25.1 The Top-K Problem

25.1.1 Problem Definition

Given:

A query $Q = \{t_1, t_2, \ldots, t_m\}$ of $m$ terms
A collection of $N$ documents
A scoring function $\text{score}(d, Q) = \sum_{t \in Q \cap d} s(d, t)$
A result size $k$

Find the $k$ documents with highest scores.

25.1.2 Naive Evaluation

Document-at-a-time (DAAT) evaluation processes documents in sorted order:

for each document d in union(posting_lists):
    score = sum of s(d, t) for each term t in d
    if score > threshold:
        insert d into top-k heap
        update threshold

Complexity: $O(\sum_{t \in Q} |L_t|)$ where $|L_t|$ is the posting list length for term $t$ .

For a 5-term query with 100,000 postings each, this evaluates 500,000 score contributions—most for documents that never enter the top-k.
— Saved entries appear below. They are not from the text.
(** * MoviePilot: the torrent filter module and the job scheduler

    A shallow embedding of [app/modules/filter/__init__.py] (class
    [FilterModule]) and of [app/scheduler.py] (class [Scheduler]), and
    the properties of both that the design document states.

    Conventions.
    - A Python [str] is a Rocq [string] holding its UTF-8 bytes.
    - A Python exception is a value of [exn]; code that may raise returns
      [res A], and [x ← m; k] sequences two such computations.
    - Python's [None]/[True]/[False] results are [option bool].
    - A [dict] whose iteration order is observable is an association list
      in insertion order (module [ODict]); the static predicate table is a
      [gmap]. *)

From stdpp Require Import base option list strings gmap.
From Stdlib Require Import ZArith Ascii String.

Set Warnings "-register-all".

Open Scope Z_scope.

(** ** Exceptions and the error monad *)

Inductive exn : Type :=
  | IndexError
  | TypeError
  | KeyError
  | ParseException
  | JobLookupError
  | ConflictingIdError
  | OtherError (msg : string).

Inductive res (A : Type) : Type :=
  | Ok (a : A)
  | Raise (e : exn).
Arguments Ok {A} a.
Arguments Raise {A} e.

#[global] Instance res_ret : MRet res := λ A a, Ok a.
#[global] Instance res_bind : MBind res := λ A B k m,
  match m with
  | Ok a => k a
  | Raise e => Raise e
  end.

Definition is_ok {A} (m : res A) : Prop := ∃ a, m = Ok a.

(** ** Python strings: [split] on one character and [strip] *)

Module PyStr.

(** [s.split(sep)] for a one-character separator: never empty, one more
    piece than there are separators. *)
Fixpoint split (sep : ascii) (s : string) : list string :=
  match s with
  | EmptyString => [EmptyString]
  | String c s' =>
      if Ascii.eqb c sep then EmptyString :: split sep s'
      else match split sep s' with
           | w :: ws => String c w :: ws
           | [] => [String c EmptyString]
           end
  end.

Definition byte_in (c : ascii) (l : list nat) : bool :=
  bool_decide (nat_of_ascii c ∈ l).

(** The characters [str.isspace] accepts, by the length of their UTF-8
    encoding: [\t \n \v \f \r], U+001C..U+001F and the blank; U+0085 and
    U+00A0; U+1680, U+2000..U+200A, U+2028, U+2029, U+202F, U+205F and
    U+3000. *)
Definition space1 (c : ascii) : bool :=
  byte_in c [9; 10; 11; 12; 13; 28; 29; 30; 31; 32]%nat.

Definition space2 (c1 c2 : ascii) : bool :=
  byte_in c1 [194]%nat && byte_in c2 [133; 160]%nat.

Definition space3 (c1 c2 c3 : ascii) : bool :=
  (byte_in c1 [225]%nat && byte_in c2 [154]%nat && byte_in c3 [128]%nat)
  || (byte_in c1 [226]%nat && byte_in c2 [128]%nat
      && byte_in c3 [128; 129; 130; 131; 132; 133; 134; 135; 136; 137; 138;
                     168; 169; 175]%nat)
  || (byte_in c1 [226]%nat && byte_in c2 [129]%nat && byte_in c3 [159]%nat)
  || (byte_in c1 [227]%nat && byte_in c2 [128]%nat && byte_in c3 [128]%nat).

(** Drops leading white space. With [back := true] the string is read
    from its end (it has been reversed), so the bytes of a character come
    in the opposite order. *)
Fixpoint drop_space (back : bool) (s : string) : string :=
  match s with
  | EmptyString => s
  | String c1 s1 =>
      if space1 c1 then drop_space back s1
      else match s1 with
           | EmptyString => s
           | String c2 s2 =>
               if (if back then space2 c2 c1 else space2 c1 c2)
               then drop_space back s2
               else match s2 with
                    | EmptyString => s
                    | String c3 s3 =>
                        if (if back then space3 c3 c2 c1 else space3 c1 c2 c3)
                        then drop_space back s3
                        else s
                    end
           end
  end.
25.1.3 The Upper Bound Insight

WAND exploits term-level upper bounds. If the maximum possible score contribution from term $t$ is $U_t$ , then a document can score at most:

\text{score}(d, Q) \leq \sum_{t \in Q \cap d} U_t

Documents whose upper bound falls below the current $k$ -th highest score can be safely skipped.

25.2 WAND Algorithm

25.2.1 Algorithm Overview

WAND maintains posting list iterators sorted by current document ID. The algorithm identifies a "pivot" document and determines whether it could potentially enter the top-k based on cumulative upper bounds.

Loading diagram...

25.2.2 Pivot Selection

The pivot is the first document where cumulative upper bounds reach the threshold:

int WANDExecutor::find_pivot(
    const std::vector<TermState>& sorted_states,
    float threshold) {

  float cumulative_ub = 0.0f;

  for (size_t i = 0; i < sorted_states.size(); ++i) {
    size_t term_idx = sorted_states[i].term_index;
    cumulative_ub += scorers_[term_idx]->get_upper_bound();

    if (cumulative_ub >= threshold) {
      return static_cast<int>(i);  // Pivot found
    }
  }
  return -1;  // No pivot: algorithm terminates
}

Termination Condition: When the sum of all upper bounds cannot reach the threshold, no document can enter the top-k, and evaluation terminates.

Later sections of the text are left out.